▸ Your goal
Lines from the one containing "split_and!; [exact H1|exact" to the end of the data below are to be restated exactly, with both ends included and nothing else.

─── Records provided ───

(* ===== verification/NoProtection.v ===== *)
(** * [src/src/noprotection.rs]: QUIC without packet protection

    Wrappers around the configurations, sessions and packet keys of
    [quinn_proto], whose traits are records of operations here: the wrapped key
    leaves packets in the clear, the wrapped session forwards its calls and
    wraps keys it hands out. *)
From S2P Require Import Prelude.

(** ** Packets *)

Section PacketKey.
Context `{P : Profile}.

(** [buf.split_at_mut(mid)]. *)
Definition split_at_mut (buf : list Z) (mid : Z) : res (list Z * list Z) :=
  if mid <=? Z.of_nat (length buf)
  then Done (take (Z.to_nat mid) buf, drop (Z.to_nat mid) buf)
  else Crash (Panicked "mid > len").

(** [encrypt]: only the tag is written, with the byte 42. *)
Definition encrypt (tag_len : Z) (buf : list Z) (header_len : Z) : res (list Z) :=
  let- (header, payload_tag) := split_at_mut buf header_len in
  let- mid := sub_u 64 (Z.of_nat (length payload_tag)) tag_len in
  let- (payload, tag_storage) := split_at_mut payload_tag mid in
  Done (header ++ payload ++ replicate (length tag_storage) 42).

(** [decrypt]: the tag is cut off and not looked at; [truncate] to more than
    the length does nothing. *)
Definition decrypt (tag_len : Z) (payload : list Z) : res (list Z) :=
  let- plain_len := sub_u 64 (Z.of_nat (length payload)) tag_len in
  Done (if plain_len <=? Z.of_nat (length payload)
        then take (Z.to_nat plain_len) payload else payload).
End PacketKey.

(** ** The interfaces of [quinn_proto::crypto] *)

(** [dyn PacketKey]; the result of [decrypt] is the payload it leaves, or
    [CryptoError]. *)
Record PacketKey : Type := mkPacketKey {
  key_encrypt : Z → list Z → Z → res (list Z);
  key_decrypt : Z → list Z → list Z → res (option (list Z));
  key_tag_len : Z;
  key_confidentiality_limit : Z;
  key_integrity_limit : Z
}.

(** [NoProtectionPacketKey]: the packet number and the header are not looked
    at, lengths and limits are the inner key's. *)
Definition NoProtectionPacketKey `{P : Profile} (inner : PacketKey) : PacketKey :=
  mkPacketKey
    (λ packet buf header_len, encrypt (key_tag_len inner) buf header_len)
    (λ packet header payload,
       let- plain := decrypt (key_tag_len inner) payload in Done (Some plain))
    (key_tag_len inner)
    (key_confidentiality_limit inner)
    (key_integrity_limit inner).

Section Sessions.
Context `{P : Profile}.

(** The types of [quinn_proto] and [rustls] that are only passed on: header
    keys, connection identifiers, sides, transport parameters, what a session
    tells of the handshake and the peer, and the errors. *)
Context {HKey ConnectionId Side Params Any TransportError ExportError ConnectError UnsupportedVersion : Type}.

(** [crypto::Keys]: local and remote header keys, local and remote packet keys. *)
Record Keys : Type := mkKeys { k_header : HKey * HKey; k_packet : PacketKey * PacketKey }.

(** [dyn Session] over sessions in states [S]. *)
Record Session (S : Type) : Type := mkSession {
  initial_keys : S → ConnectionId → Side → Keys;
  handshake_data : S → option Any;
  peer_identity : S → option Any;
  early_crypto : S → option (HKey * PacketKey);
  early_data_accepted : S → option bool;
  is_handshaking : S → bool;
  read_handshake : S → list Z → (bool + TransportError) * S;
  transport_parameters : S → option Params + TransportError;
  write_handshake : S → list Z → option Keys * list Z * S;
  next_1rtt_keys : S → option (PacketKey * PacketKey) * S;
  is_valid_retry : S → ConnectionId → list Z → list Z → bool;
  export_keying_material : S → list Z → list Z → list Z → (() + ExportError) * list Z
}.
#[global] Arguments mkSession {S}.
#[global] Arguments initial_keys {S}.
#[global] Arguments handshake_data {S}.
#[global] Arguments peer_identity {S}.
#[global] Arguments early_crypto {S}.
#[global] Arguments early_data_accepted {S}.
#[global] Arguments is_handshaking {S}.
#[global] Arguments read_handshake {S}.
#[global] Arguments transport_parameters {S}.
#[global] Arguments write_handshake {S}.
#[global] Arguments next_1rtt_keys {S}.
#[global] Arguments is_valid_retry {S}.
#[global] Arguments export_keying_material {S}.

(** [impl crypto::Session for NoProtectionSession]. *)
Definition NoProtectionSession {S} (inner : Session S) : Session S :=
  mkSession
    (initial_keys inner)
    (handshake_data inner)
    (peer_identity inner)
    (λ s, '(hkey, pkey) ← early_crypto inner s; Some (hkey, NoProtectionPacketKey pkey))
    (early_data_accepted inner)
    (is_handshaking inner)
    (read_handshake inner)
    (transport_parameters inner)
    (write_handshake inner)
    (λ s, let (keys, s') := next_1rtt_keys inner s in
       (match keys with
        | Some (l, r) => Some (NoProtectionPacketKey l, NoProtectionPacketKey r)
        | None => None
        end, s'))
    (is_valid_retry inner)
    (export_keying_material inner).

(** ** The configurations *)

(** [Box<dyn Session>]: the operations and the session's state. *)
Definition BoxSession (S : Type) : Type := Session S * S.

Definition ClientConfig (S : Type) : Type :=
  Z → string → Params → BoxSession S + ConnectError.

Record ServerConfig (S : Type) : Type := mkServerConfig {
  sc_initial_keys : Z → ConnectionId → Side → Keys + UnsupportedVersion;
  sc_retry_tag : Z → ConnectionId → list Z → list Z;
  sc_start_session : Z → Params → BoxSession S
}.
#[global] Arguments mkServerConfig {S}.
#[global] Arguments sc_initial_keys {S}.
#[global] Arguments sc_retry_tag {S}.
#[global] Arguments sc_start_session {S}.

Definition NoProtectionClientConfig {S} (inner : ClientConfig S) : ClientConfig S :=
  λ version server_name params,
    match inner version server_name params with
    | inl (ops, s) => inl (NoProtectionSession ops, s)
    | inr e => inr e
    end.

Definition NoProtectionServerConfig {S} (inner : ServerConfig S) : ServerConfig S :=
  mkServerConfig (sc_initial_keys inner) (sc_retry_tag inner)
    (λ version params,
       let (ops, s) := sc_start_session inner version params in (NoProtectionSession ops, s)).

(** ** What the connection sees of a session *)

(** The calls a connection makes, and their answers. *)
Inductive Call : Type :=
| CInitialKeys (c : ConnectionId) (d : Side)
| CHandshakeData
| CPeerIdentity
| CEarlyCrypto
| CEarlyDataAccepted
| CIsHandshaking
| CReadHandshake (buf : list Z)
| CTransportParameters
| CWriteHandshake (buf : list Z)
| CNext1RttKeys
| CIsValidRetry (c : ConnectionId) (header payload : list Z)
| CExport (output label context : list Z).

Inductive Answer : Type :=
| AKeys (k : Keys)
| AData (a : option Any)
| AEarly (k : option (HKey * PacketKey))
| AOptBool (b : option bool)
| ABool (b : bool)
| ARead (r : bool + TransportError)
| AParams (r : option Params + TransportError)
| AWritten (k : option Keys) (buf : list Z)
| ANext (k : option (PacketKey * PacketKey))
| AExported (r : () + ExportError) (output : list Z).

Definition call {S} (b : BoxSession S) (c : Call) : Answer * BoxSession S :=
  let (ops, s) := b in
  match c with
  | CInitialKeys c d => (AKeys (initial_keys ops s c d), b)
  | CHandshakeData => (AData (handshake_data ops s), b)
  | CPeerIdentity => (AData (peer_identity ops s), b)
  | CEarlyCrypto => (AEarly (early_crypto ops s), b)
  | CEarlyDataAccepted => (AOptBool (early_data_accepted ops s), b)
  | CIsHandshaking => (ABool (is_handshaking ops s), b)
  | CReadHandshake buf =>
      let (r, s') := read_handshake ops s buf in (ARead r, (ops, s'))
  | CTransportParameters => (AParams (transport_parameters ops s), b)
  | CWriteHandshake buf =>
      let '(k, buf', s') := write_handshake ops s buf in (AWritten k buf', (ops, s'))
  | CNext1RttKeys => let (k, s') := next_1rtt_keys ops s in (ANext k, (ops, s'))
  | CIsValidRetry c h p => (ABool (is_valid_retry ops s c h p), b)
  | CExport o l c => let (r, o') := export_keying_material ops s o l c in (AExported r o', b)
  end.

Fixpoint calls {S} (b : BoxSession S) (cs : list Call) : list Answer :=
  match cs with
  | [] => []
  | c :: cs' => let (a, b') := call b c in a :: calls b' cs'
  end.

(** What the wrapper makes of an answer: early keys and the keys of updates no
    longer protect, all other answers, the handshake's keys among them, are
    the inner session's. *)
Definition unprotected (a : Answer) : Answer :=
  match a with
  | AEarly k => AEarly ('(hkey, pkey) ← k; Some (hkey, NoProtectionPacketKey pkey))
  | ANext k => ANext ('(l, r) ← k; Some (NoProtectionPacketKey l, NoProtectionPacketKey r))
  | _ => a
  end.

Lemma call_no_protection {S} (ops : Session S) s c :
  ∃ s', call (ops, s) c = (fst (call (ops, s) c), (ops, s')) ∧
    call (NoProtectionSession ops, s) c
    = (unprotected (fst (call (ops, s) c)), (NoProtectionSession ops, s')).
Proof.
  destruct c; cbn; try (by eexists).
  - destruct (read_handshake ops s buf). by eexists.
  - destruct (write_handshake ops s buf) as [[? ?] ?]. by eexists.
  - destruct (next_1rtt_keys ops s) as [[[? ?]|] ?]; by eexists.
  - destruct (export_keying_material ops s output label context). by eexists.
Qed.

(** Through a whole life of calls, a session without protection answers
    what the inner session answers, except for the packet keys of early data
    and of key updates, which are wrapped; the keys that the handshake yields
    are passed on and still protect the packets. *)
Theorem no_protection_session {S} (ops : Session S) s cs :
  calls (NoProtectionSession ops, s) cs = map unprotected (calls (ops, s) cs).
Proof.
  revert s. induction cs as [|c cs IH]; intros s; [done|]. cbn [calls map].
  destruct (call_no_protection ops s c) as (s' & E & ->). rewrite E. cbn [map].
  by rewrite IH.
Qed.

(** C37: through a whole life of calls, the sessions that the two wrapped
    configurations start answer what the sessions of the inner ones answer,
    except for the packet keys of early data and of key updates, which are
    wrapped; the keys that the handshake yields are passed on and still
    protect the packets. *)
Theorem no_protection_configs {S} (cc : ClientConfig S) (sc : ServerConfig S) v name params cs :
  match NoProtectionClientConfig cc v name params, cc v name params with
  | inl b, inl b' => calls b cs = map unprotected (calls b' cs)
  | inr e, inr e' => e = e'
  | _, _ => False
  end ∧
  calls (sc_start_session (NoProtectionServerConfig sc) v params) cs
  = map unprotected (calls (sc_start_session sc v params) cs).
Proof.
  unfold NoProtectionClientConfig. cbn. split.
  - destruct (cc v name params) as [[ops s]|e]; [apply no_protection_session|done].
  - destruct (sc_start_session sc v params) as [ops s]. apply no_protection_session.
Qed.
End Sessions.

(** ** Round trip *)

Section Roundtrip.
Context `{P : Profile}.

Lemma split_at_app (a b : list Z) :
  split_at_mut (a ++ b) (Z.of_nat (length a)) = Done (a, b).
Proof.
  unfold split_at_mut. rewrite length_app, (proj2 (Z.leb_le _ _)) by lia.
  rewrite Nat2Z.id. by rewrite take_app_length, drop_app_length.
Qed.

(** A packet with room for the tag keeps its header and its
    payload in the clear, and decrypting its payload and tag gives the
    payload back. *)
Theorem encrypt_decrypt header payload tag :
  Z.of_nat (length (payload ++ tag)) < 2 ^ 64 →
  let n := Z.of_nat (length tag) in
  encrypt n (header ++ payload ++ tag) (Z.of_nat (length header))
  = Done (header ++ payload ++ replicate (length tag) 42) ∧
  decrypt n (payload ++ replicate (length tag) 42) = Done payload.
Proof.
  intros Hl n. rewrite length_app in Hl. split.
  - unfold encrypt. rewrite split_at_app. cbn [bindR]. unfold sub_u.
    rewrite length_app, checked_fits by (unfold fits; subst n; lia). cbn [bindR].
    replace (Z.of_nat (length payload + length tag) - n) with (Z.of_nat (length payload))
      by (subst n; lia).
    by rewrite split_at_app.
  - unfold decrypt, sub_u. rewrite length_app, length_replicate.
    rewrite checked_fits by (unfold fits; subst n; lia). cbn [bindR].
    rewrite (proj2 (Z.leb_le _ _)) by (subst n; lia).
    replace (Z.to_nat _) with (length payload) by (subst n; lia).
    by rewrite take_app_length.
Qed.

(** A payload shorter than the tag is no error: with overflow
    checks it panics, without them it is taken whole as plain text. *)
Theorem decrypt_short tag_len payload :
  Z.of_nat (length payload) < tag_len < 2 ^ 63 →
  decrypt tag_len payload
  = if overflow_checks then Crash (Panicked "arithmetic overflow") else Done payload.
Proof.
  intros Hl. unfold decrypt, sub_u, checked. rewrite decide_False by (unfold fits; lia).
  destruct overflow_checks; [done|]. cbn [bindR].
  replace (Z.of_nat (length payload) - tag_len) with (- (tag_len - Z.of_nat (length payload))) by lia.
  rewrite Z_mod_nz_opp_full; rewrite Z.mod_small; try lia.
  by rewrite (proj2 (Z.leb_gt _ _)) by lia.
Qed.

(** C38: a key without protection, whatever the key it wraps: a packet with
    room for the tag keeps its header and payload in the clear, and decrypting
    payload and tag gives the payload back under any number and header; a
    payload shorter than the tag is no error: with overflow checks it panics,
    without them it is taken whole as plain text. *)
Theorem no_protection_packets inner number header payload tag :
  key_tag_len inner = Z.of_nat (length tag) →
  Z.of_nat (length (payload ++ tag)) < 2 ^ 63 →
  let key := NoProtectionPacketKey inner in
  let sealed := payload ++ replicate (length tag) 42 in
  key_encrypt key number (header ++ payload ++ tag) (Z.of_nat (length header))
  = Done (header ++ sealed) ∧
  (∀ number' header', key_decrypt key number' header' sealed = Done (Some payload)) ∧
  (∀ number' header' short, (length short < length tag)%nat →
     key_decrypt key number' header' short
     = if overflow_checks then Crash (Panicked "arithmetic overflow") else Done (Some short)).
Proof.
  intros Ht Hl. cbn [key_encrypt key_decrypt NoProtectionPacketKey]. rewrite Ht.
  destruct (encrypt_decrypt header payload tag) as [H1 H2]; [lia|].
  split_and!; [exact H1| |].
  - intros _ _. by rewrite H2.
  - intros _ _ short Hs. rewrite length_app in Hl.
    rewrite decrypt_short by lia. by destruct overflow_checks.
Qed.
End Roundtrip.

(** ** On concrete packets *)

(** A key that cannot be used, with a tag of two bytes. *)
Definition demo_key : PacketKey :=
  mkPacketKey (λ _ _ _, Crash Blocked) (λ _ _ _, Crash Blocked) 2 0 0.

Lemma no_protection_packets_witness :
  let key := NoProtectionPacketKey (P := release_profile) demo_key in
  key_encrypt key 7 [1; 2; 3; 4; 0; 0] 1 = Done [1; 2; 3; 4; 42; 42] ∧
  key_decrypt key 7 [1] [2; 3; 4; 42; 42] = Done (Some [2; 3; 4]) ∧
  key_decrypt key 7 [1] [9] = Done (Some [9]).
Proof.
  destruct (no_protection_packets (P := release_profile) demo_key 7 [1] [2; 3; 4] [0; 0]
    eq_refl ltac:(done)) as (H1 & H2 & H3).
  split_and!; [exact H1|exact (H2 7 [1])|]. apply (H3 7 [1] [9]). simpl. lia.
Defined.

───

▸ Solution for this task
  split_and!; [exact H1|exact (H2 7 [1])|]. apply (H3 7 [1] [9]). simpl. lia.
Defined.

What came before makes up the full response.